OK. So my beloved Brooklyn has this grass/bark/stick eating compulsion. Its annoying. From newly mown lawn clippings to digging up chunks of grass and sod in the back yard to literally ripping bark off a tree...she's eating it. Not breaking it up in her mouth...but consuming the stuff. 

FYI: it doesn't make her sick and I normally don't mind her having a little grass because it seems to, um, keep her "regular" if you know what I mean.

Well, now we have the newly fenced in yard. Hooray, right? Um...not so much. I can't leave Brooklyn off leash or she immediately starts digging and pulling up grass or going under the bushes to find sticks and the poor poor tree...it is missing huge sections of bark right at Brooklyn head hight. So now she's back on leash in our newly fenced in yard.
















And her baby brother, Remy? He's watching Brooklyn's every move to see what big dogs do...and is starting to dig up the grass and take the bark off the tree too!!







This is completely unacceptable.

I DO NOT want this behavior to continue but I don't know what to do to stop it. Has anyone had issues like this and/or any suggestions to get them to knock it off??

Oh, and just because this question gets asked a lot when we discuss the grass eating obsession - she and Remy are both getting Solid Gold Wolf King/Cub for food.

Thanks in advance ~


----------



## SadieBodean (Mar 28, 2008)

That sounds just like my 3 month old puppy---bummer! I was hoping it was just a puppy thing and she'd outgrow it soon. Sorry, no help here, but I'll be watching for other replys.


----------



## happyjoy (May 2, 2008)

The best solution I can think of is get a few hard rubber kong toys, fill them with kibble, liver treats, chicken wings or peanut butter - whatever. Freeze them and them put them around the garden. This should have a higher value than the environment and will keep her occupied. Teach her to be a chew-toy-aholic. Remember, though if you are feeding her these during the day to reduce her meal intake otherwise she will get fat. Or get some hard rubber toys, nylabones, etc rub them with vegemite or marmite and encourage her to chew those instead. You might want to look at my website for some more information.

Good luck
Carolyn


----------



## Brady's mom (Dec 20, 2007)

Sadly my only advice is to walk your dog on a leash in the back yard. That's what we do, and Brady is 7 months. Otherwise he'd tear up every tree and plant out there.


----------



## Eupher (May 9, 2008)

Belle, at almost 11 weeks, shows a remarkable fondness for chunks of grass clippings and she'll pull up chunks of sod, too.

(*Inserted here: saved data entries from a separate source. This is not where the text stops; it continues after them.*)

(** ** The operations of the store on one shard *)

Lemma del_cases c key :
  cache_ok c →
  (∃ n c', find c key = Some n ∧ 0 < expireAt n
     ∧ del c key =
         Some (c', Some {| k := k n; v := v n; expireAt := 0 |}, 1, expireAt n)
     ∧ cache_ok c'
     ∧ find c' key = Some {| k := k n; v := v n; expireAt := 0 |})
  ∨ (live c key = false ∧ del c key = Some (c, None, 0, 0)).
Proof.
  intros Hc. destruct (live c key) eqn:Hlive.
  - left. apply live_find in Hlive as (n & Hf & He).
    destruct (del_live _ _ _ Hc Hf He) as (c' & ? & ? & ? & _). eauto 10.
  - right. split; [done |]. by apply del_dead.
Qed.

Lemma live_tombstone c key n :
  find c key = Some {| k := k n; v := v n; expireAt := 0 |} → live c key = false.
Proof. intros Hf. unfold live. rewrite Hf. by apply bool_decide_eq_false. Qed.

Lemma delete_spec s key idx p :
  store_ok s → shard s idx = Some p →
  ∃ c0 c1,
    delete s key idx =
      Some (with_shard s idx (c0, c1), live p.1 key || live p.2 key,
            delete_events (onEvicted s) p key)
    ∧ cache_ok c0 ∧ cache_ok c1
    ∧ live c0 key = false ∧ live c1 key = false.
Proof.
  intros Hs Hp. destruct (shard_cache_ok _ _ _ Hs Hp) as [H1 H2].
  unfold delete, delete_events, live_payload. rewrite Hp. simpl.
  destruct (del_cases p.1 key H1) as
    [(n1 & c0 & Hf1 & He1 & -> & Hc0 & Hf1') | (Hd1 & ->)];
  destruct (del_cases p.2 key H2) as
    [(n2 & c1 & Hf2 & He2 & -> & Hc1 & Hf2') | (Hd2 & ->)]; simpl.
  - exists c0, c1. rewrite Hf1, Hf2.
    rewrite (proj2 (live_find _ _) (ex_intro _ n1 (conj Hf1 He1))).
    rewrite !bool_decide_eq_true_2 by done. simpl.
    split_and!; eauto using live_tombstone.
  - exists c0, p.2. rewrite Hf1.
    rewrite (proj2 (live_find _ _) (ex_intro _ n1 (conj Hf1 He1))).
    rewrite !bool_decide_eq_true_2 by done. simpl.
    split_and!; eauto using live_tombstone.
    unfold live in Hd2. destruct (find p.2 key) as [n2 |].
    + rewrite Hd2. destruct (onEvicted s), (v n1); done.
    + destruct (onEvicted s), (v n1); done.
  - exists p.1, c1. rewrite Hf2, Hd1.
    rewrite (proj2 (live_find _ _) (ex_intro _ n2 (conj Hf2 He2))).
    rewrite !bool_decide_eq_true_2 by done. simpl.
    split_and!; eauto using live_tombstone.
    unfold live in Hd1. destruct (find p.1 key) as [n1 |].
    + rewrite Hd1. destruct (onEvicted s), (v n2); done.
    + destruct (onEvicted s), (v n2); done.
  - exists p.1, p.2. rewrite Hd1, Hd2. simpl. split_and!; try done.
    unfold live in Hd1, Hd2.
    destruct (find p.1 key) as [n1 |], (find p.2 key) as [n2 |];
      rewrite ?Hd1, ?Hd2; by destruct (onEvicted s).
Qed.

She hasn't started on any trees yet. That probably won't happen since we have only one big tree in our fenced-in yard (which includes a pond).

I don't have anything to offer, but I'm interested in hearing what others say on this topic.


----------



## TuckerPupp (Apr 10, 2008)

Well my Tucker is now a little over two and when he was younger he was HORRIBLE with this. He would pull down tree branches, eat grass, but his all time favorite was wood chips. I would love to tell you he grew out of this.... but i thats not entirely true... After a lot of stern no's and redirection to chewing on appropriate items and teaching the "drop it" command we now have it under control. It took a while and constant "eagle eyed" supervision while outside. Not just standing and watching him but being close enough to redirect and correct. On the plus side he is not so destructive anymore but he still eats grass and sticks... I think its a dog thing... I consider teaching him not to destroy the yard but still let him chew sticks sticks and eat grass success... Good Luck


----------



## chopsuey (Jun 3, 2008)

my dog marley who is almost 8 months was a bark eater, stick eater (would strip sticks of their bark then eat both bark and stick) flower eater , dirt and grass eater. Now it seems to have lessened into a occasional plant and stick eater! Like tucker it took alot of watching and training of "NO" and drop it. I want to stop the plant eating entirely incase he gets ahold of a poissonous plant and so my mother can have a garden this year.


----------